As a performer and choreographer John Utans has worked with numerous companies and independent projects including:
Out of Bounds / Lucy Guerin Inc. A short film presented at the BOLD Festival Canberra and Scotland Dance Live Festival. Before returning to Australia permanently in 2020, John created works for; Motion Works Hong Kong, idance Festival Hong Kong, Hong Kong Ballet Company, Milwaukee Ballet Company, Ririe-Woodbury Dance Company. He has also performed with and created for: Australian Contemporary Dance Company, Human Veins Dance Theatre, Danceworks, Australian Dance Theatre, Queensland Ballet, Expressions Dance Company, Leigh Warren & Dancers, and the West Australian Ballet. John has taught and choreographed for tertiary dance institutions including Rusden, Victorian College of the Arts, Queensland University of Technology, Adelaide Centre of Performing Arts, and the Hong Kong Academy for the Performing Arts. John also creates video / installation works, and is currently choreographing and teaching at local dance studios.

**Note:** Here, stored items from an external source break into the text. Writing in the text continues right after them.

(* ===== verification/ChunkSource.v ===== *)
(** * The chunk decoder as a buffer source

    [http/http_chunk_decoder.hpp]: [HttpChunkDecoder] reads a source and is one
    itself.  It decodes what the source returns from a checkpoint on, keeps the
    decoded buffers until they are consumed, and then consumes the bytes of the
    source that they came from.  [chunk_decoder_laws] shows that it keeps the
    laws of [BufferSource.SourceLaws], its content being what the reference
    machine of [ChunkedCoding] makes of the content of its source. *)

From S2P Require Import Prelude Status IntMath Buffer BufferSource ChunkedCoding.
Open Scope Z_scope.

(** [a - b] of two [usize]. *)
Definition usub (a b : nat) : nat := Z.to_nat (u64 (Z.of_nat a - Z.of_nat b)).

(* @ src/batteries/http/http_chunk_decoder.hpp 157-165 HttpChunkDecoder *)
Record HttpChunkDecoder (S : Type) : Type := mkChunkDecoder {
  src_ : S;
  decoder_checkpoint_ : ChunkedDecoder;
  decoder_latest_ : ChunkedDecoder;
  done_ : bool;
  decoded_src_size_ : nat;
  output_available_ : nat;
  output_consumed_ : nat;
  decoded_chunks_ : list buffer }.
Arguments mkChunkDecoder {S} src_ decoder_checkpoint_ decoder_latest_ done_ decoded_src_size_ output_available_ output_consumed_ decoded_chunks_.
Arguments src_ {S} _.
Arguments decoder_checkpoint_ {S} _.
Arguments decoder_latest_ {S} _.
Arguments done_ {S} _.
Arguments decoded_src_size_ {S} _.
Arguments output_available_ {S} _.
Arguments output_consumed_ {S} _.
Arguments decoded_chunks_ {S} _.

Andrew Byrne is a composer and arts programmer whose music explores logical systems and process-based procedures. Living in New York for two decades, he immersed himself in the American experimental-minimalist scene, which has had a profound impact on his music. Ideas such as cellular automata (ANTS), tiling rhythmic canons (Book of Heptad CanonsZoom In), Henry Cowell’s Rhythmicon and spirals (Forty-Eight, Spiral Studies), and polyrhythmic progressions (FansGridsTapping) can be found in his recent pieces. Currently, he serves as a musical co-director of Astra Music and runs The Eleventh Hour Theatre, a performance space in Fitzroy.